Social marketing. Strategies for changing public behavior.

Kotler P; Roberto EL
New York, New York, Free Press, 1989. xii, 401 p.

Calls for social campaigns to change public attitudes and behavior have been at the core of strategies to solve teenage pregnancy, drug and alcohol abuse, poor nutrition, and the spread of acquired immunodeficiency syndrome (AIDS). In contemporary societies, social marketing is an underutilized but powerful means of changing behavior. It combines the integrated planning and action framework characteristic of traditional approaches to social change with recent advances in communications technology and marketing skills.
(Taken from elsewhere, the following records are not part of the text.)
Lemma packed_add done cs cur used e : clampSize (Size e) <= chunkBudget -> packed done (cs, cur, used) ->
  bytes_of cur + clampSize (Size e) <= chunkBudget ->
  (cur = [] -> forall c, last cs = Some c -> chunkBudget < bytes_of c + clampSize (Size e)) ->
  packed (done ++ [e]) (cs, cur ++ [e], wrap64 (used + clampSize (Size e))).
Proof.
  intros Hle [Ha Hn Hf [Hu Hc] Ht] Hfit Hopen. cbn in *. subst used.
  pose proof (bytes_of_nonneg cur). pose proof (clampSize_nonneg (Size e)). unfold MaxInt64 in Hmax.
  split; cbn; [|done|done| |].
  - by rewrite app_assoc, Ha.
  - rewrite bytes_of_app. cbn. rewrite wrap64_id by (unfold int64_range, MinInt64, MaxInt64; lia). split; lia.
  - destruct cur as [|g cur]; cbn; [|by apply (tight_grow cs (g :: cur) e)].
    rewrite app_nil_r in Ht. apply tight_snoc; [done|]. intros c f Hl Hf'. cbn in Hf'. injection Hf' as <-. by apply Hopen.
Qed.

Lemma part_step_packed done st e : packed done st /\ opened st ->
  packed (done ++ [e]) (part_step chunkBudget st e) /\ opened (part_step chunkBudget st e).
Proof.
  intros [Hp Ho]. unfold part_step. pose proof (clampSize_nonneg (Size e)) as Hnn.
  destruct (chunkBudget <? clampSize (Size e)) eqn:Hov; bool_prop.
  - apply part_flush_packed in Hp as [[Ha Hn Hf Hu Ht] Hc]. destruct (part_flush st) as [[cs cur] used]. cbn in *. subst cur.
    split; [split; cbn; [| | |done|]|].
    + rewrite mjoin_app. cbn. rewrite !app_nil_r in *. by rewrite Ha.
    + apply Forall_app. by split; [|constructor].
    + apply Forall_app. split; [done|]. constructor; [|done]. right. by exists e.
    + rewrite !app_nil_r in *. apply tight_snoc; [done|]. intros c f _ Hf'. cbn in Hf'. injection Hf' as <-.
      pose proof (bytes_of_nonneg c). lia.
    + intros _ c Hl. cbn in Hl. rewrite last_snoc in Hl. injection Hl as <-. cbn. lia.
  - destruct st as [[cs cur] used]. pose proof Hp as [_ _ _ [Hu Hle] _]. cbn in Hu, Hle. subst used. pose proof (bytes_of_nonneg cur).
    unfold MaxInt64 in Hmax. rewrite wrap64_id by (unfold int64_range, MinInt64, MaxInt64; lia).
    destruct cur as [|g cur]; [|destruct (chunkBudget - bytes_of (g :: cur) <? clampSize (Size e)) eqn:Hfull; bool_prop].
    + split; [|done]. apply packed_add; [done|done|cbn; lia|]. intros _ c Hc. specialize (Ho eq_refl c Hc). lia.
    + destruct (part_flush_packed _ _ Hp) as [Hp' _]. split; [|done]. apply packed_add; [done|done|cbn; lia|].
      intros _ c Hc. rewrite last_snoc in Hc. injection Hc as <-. lia.
    + split; [|by destruct cur]. apply packed_add; [done|done|lia|done].
Qed.

Lemma pack_loop entries : packed entries (foldl (part_step chunkBudget) ([], [], 0) entries).
Proof.
  apply (foldl_invariant (fun done st => packed done st /\ opened st)).
  - split; [|done]. split; cbn; [done|constructor|constructor|lia|]. by intros [|i].
  - intros done e todo st _ H. by apply part_step_packed.
Qed.
End partition.

#[local] Instance part_less_WeakOrder : WeakOrder part_less.
Proof.
  assert (forall a b, part_less a b = true <-> clampSize (Size b) < clampSize (Size a) \/
    (clampSize (Size a) = clampSize (Size b) /\ str_ltb (Path a) (Path b) = true)) as H.
  { intros a b. unfold part_less. destruct (clampSize (Size a) =? clampSize (Size b)) eqn:E; cbn [negb]; bool_prop.
    - split; [by right|]. intros [?|[_ ?]]; [lia|done].
    - rewrite Z.ltb_lt. split; [by left|]. intros [?|[? _]]; [done|lia]. }
  split.
  - intros x y Hxy. apply not_true_iff_false. rewrite H in *. intros Hyx. destruct Hxy as [|[E1 H1]], Hyx as [|[E2 H2]]; try lia.
    by rewrite (less_asym _ _ H1) in H2.
  - intros x y z Hxy Hyz. unfold not_after in *. apply not_true_iff_false. rewrite <- not_true_iff_false, H in *.
    intros [Hlt|[E Hs]]; [|].
    + destruct (Z.lt_trichotomy (clampSize (Size x)) (clampSize (Size y))) as [?|[?|?]]; [by apply Hxy; left| |lia].
      apply Hyz. left. lia.
    + destruct (Z.lt_trichotomy (clampSize (Size x)) (clampSize (Size y))) as [?|[E'|?]];
        [by apply Hxy; left| |apply Hyz; left; lia].
      destruct (str_ltb (Path y) (Path x)) eqn:E1; [by apply Hxy; right|].
      destruct (str_ltb (Path z) (Path y)) eqn:E2; [by apply Hyz; right; split; [lia|]|].
      by rewrite (not_after_trans (less := str_ltb) _ _ _ E1 E2) in Hs.
Qed.

Lemma part_less_total x y : not_after part_less x y -> not_after part_less y x -> Path x = Path y.
Proof.
  unfold not_after, part_less. rewrite (Z.eqb_sym (clampSize (Size y))).
  destruct (clampSize (Size x) =? clampSize (Size y)) eqn:E; cbn [negb]; intros H1 H2.
  - by apply str_ltb_total.
  - bool_prop. lia.
Qed.

Lemma clampSize_pos_head (c : list FileEntry) e : head c = Some e -> clampSize (Size e) <= bytes_of c.
Proof. destruct c as [|f c]; [done|]. intros [= ->]. cbn. pose proof (bytes_of_nonneg c). lia. Qed.

(** A partition is refused only for want of a budget; else it holds every file once. *)
Lemma PartitionByBudget_chunks entries chunkBudget : chunkBudget <= MaxInt64 ->
  match PartitionByBudget entries chunkBudget with
  | None => entries <> [] /\ chunkBudget <= 0
  | Some chunks => (entries <> [] -> 0 < chunkBudget) /\ mjoin chunks = slice_stable part_less entries /\
      Forall (fun c => c <> [] /\ fits chunkBudget c) chunks /\ tight chunkBudget chunks
  end.
Proof.
  intros Hmax. destruct entries as [|e entries]; cbn [PartitionByBudget].
  { split; [done|]. split; [done|]. split; [constructor|]. by intros i c d f Hi. }
  destruct (chunkBudget <=? 0) eqn:E; bool_prop; [done|]. split; [lia|].
  pose proof (pack_loop chunkBudget E Hmax (slice_stable part_less (e :: entries))) as Hp.
  apply part_flush_packed in Hp as [[Ha Hn Hf _ Ht] Hc]; [|done].
  destruct (part_flush _) as [[cs cur] used]. cbn in *. subst cur. rewrite app_nil_r in *.
  split; [done|]. split; [|done]. by apply Forall_and.
Qed.

Lemma PartitionByBudget_elems entries chunkBudget chunks :
  chunkBudget <= MaxInt64 -> PartitionByBudget entries chunkBudget = Some chunks -> mjoin chunks ≡ₚ entries.
Proof.
  intros Hmax H. pose proof (PartitionByBudget_chunks entries chunkBudget Hmax) as Hs. rewrite H in Hs.
  destruct Hs as (_ & -> & _). apply slice_stable_Permutation.
Qed.

Lemma bytes_of_Permutation a b : a ≡ₚ b -> bytes_of a = bytes_of b.
Proof. induction 1; cbn; lia. Qed.

(** Two neighbours together are over the budget. *)
Lemma count_chunks chunkBudget chunks : (forall c, c ∈ chunks -> c <> []) -> tight chunkBudget chunks ->
  Z.of_nat (length chunks) * chunkBudget <= 2 * bytes_of (mjoin chunks) - default 0 (bytes_of <$> head chunks) + Z.max 0 chunkBudget.
Proof.
  induction chunks as [|c [|d cs] IH]; intros Hne Ht; [cbn; lia| |].
  - cbn. rewrite app_nil_r. pose proof (bytes_of_nonneg c). lia.
  - assert (chunkBudget < bytes_of c + bytes_of d) as Hcd.
    { destruct (head d) as [e|] eqn:Ee; [|by destruct d; [destruct (Hne [] ltac:(right; left))|]].
      pose proof (Ht O c d e eq_refl eq_refl Ee). pose proof (clampSize_pos_head d e Ee). lia. }
    assert (tight chunkBudget (d :: cs)) as Ht' by (intros i; apply (Ht (S i))).
    specialize (IH (fun c' Hc => Hne c' ltac:(by right)) Ht'). cbn [head fmap option_fmap option_map default] in *. unfold id in *.
    change (mjoin (c :: d :: cs)) with (c ++ mjoin (d :: cs)). rewrite bytes_of_app.
    change (length (c :: d :: cs)) with (S (length (d :: cs))). rewrite Nat2Z.inj_succ, Z.mul_succ_l. lia.
Qed.

(** A partition exists exactly when there is a budget or nothing to partition. It loses
    and repeats no file, has no empty chunk, keeps every chunk within the budget unless it
    is one file that alone exceeds it, opens a chunk only when its first file no longer fit
    the one before, and does not depend on the order in which the files were listed. *)
Theorem PartitionByBudget_spec (entries : list FileEntry) (chunkBudget : Z) (Hmax : chunkBudget <= MaxInt64)
    (Hpaths : NoDup (Path <$> entries)) :
  (PartitionByBudget entries chunkBudget = None <-> entries <> [] /\ chunkBudget <= 0) /\
  (forall entries', entries' ≡ₚ entries -> PartitionByBudget entries' chunkBudget = PartitionByBudget entries chunkBudget) /\
  (forall chunks, PartitionByBudget entries chunkBudget = Some chunks ->
     mjoin chunks ≡ₚ entries /\
     (forall c, c ∈ chunks -> c <> [] /\ (bytes_of c <= chunkBudget \/ exists e, c = [e] /\ chunkBudget < clampSize (Size e))) /\
     (forall i c d e, chunks !! i = Some c -> chunks !! S i = Some d -> head d = Some e ->
        chunkBudget < bytes_of c + clampSize (Size e)) /\
     (0 < chunkBudget -> Z.of_nat (length chunks) * chunkBudget <= 2 * bytes_of entries + chunkBudget)).
Proof.
  pose proof (PartitionByBudget_chunks entries chunkBudget Hmax) as Hs. split; [|split].
  - destruct (PartitionByBudget entries chunkBudget) as [chunks|]; [|done]. split; [done|]. intros [Hne Hb].
    destruct Hs as [Hp _]. specialize (Hp Hne). lia.
  - intros entries' Hp. assert (slice_stable part_less entries' = slice_stable part_less entries) as Heq.
    { apply slice_stable_perm_eq; [apply _| |done]. intros x y Hx Hy H1 H2. rewrite Hp in Hx, Hy.
      pose proof (part_less_total x y H1 H2) as Heq. apply list_elem_of_lookup in Hx as (i & Hi), Hy as (j & Hj).
      assert (i = j) as <-. { eapply (NoDup_lookup _ i j (Path x) Hpaths); rewrite list_lookup_fmap, ?Hi, ?Hj; cbn; by rewrite ?Heq. }
      congruence. }
    destruct entries as [|e l], entries' as [|e' l']; cbn [PartitionByBudget]; [done| | |by rewrite Heq].
    + by symmetry in Hp; apply Permutation_nil_cons in Hp.
    + by apply Permutation_nil_cons in Hp.
  - intros chunks H. rewrite H in Hs. destruct Hs as (_ & Ha & Hf & Ht). rewrite Forall_forall in Hf.
    split; [rewrite Ha; apply slice_stable_Permutation|]. split; [exact Hf|]. split; [exact Ht|].
    intros Hpos. pose proof (count_chunks chunkBudget chunks (fun c Hc => proj1 (Hf c Hc)) Ht) as Hn.
    rewrite Ha, (bytes_of_Permutation _ _ (slice_stable_Permutation part_less entries)) in Hn.
    destruct (head chunks) as [c|]; cbn in Hn; [pose proof (bytes_of_nonneg c)|]; unfold id in *; lia.
Qed.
The 5 steps of the social marketing management process include: 1) analyzing the social marketing environment; 2) researching and selecting the target adopter population; 3) designing social marketing strategies; 4) planning social marketing mix programs; and 5) organizing, implementing, controlling, and evaluating the social marketing effort. It is the scientific research into the specific needs, desires, beliefs, and attitudes of target adopters and the specific characteristics of the social products that are being marketed that differentiates social marketing from other efforts to influence changes in social ideas and practices. In some cases, social marketers are promoting products that have a tangible product-base (e.g., contraceptive devices for family planning); other products, e.g., the cessation of cigarette smoking, may be less tangible and require a more complex management approach. This volume provides a concise, step-by-step guide to analyzing the social marketing environment, developing social marketing programs, and managing such programs. Each step is illustrated by case histories, several of which involve condom promotion campaigns.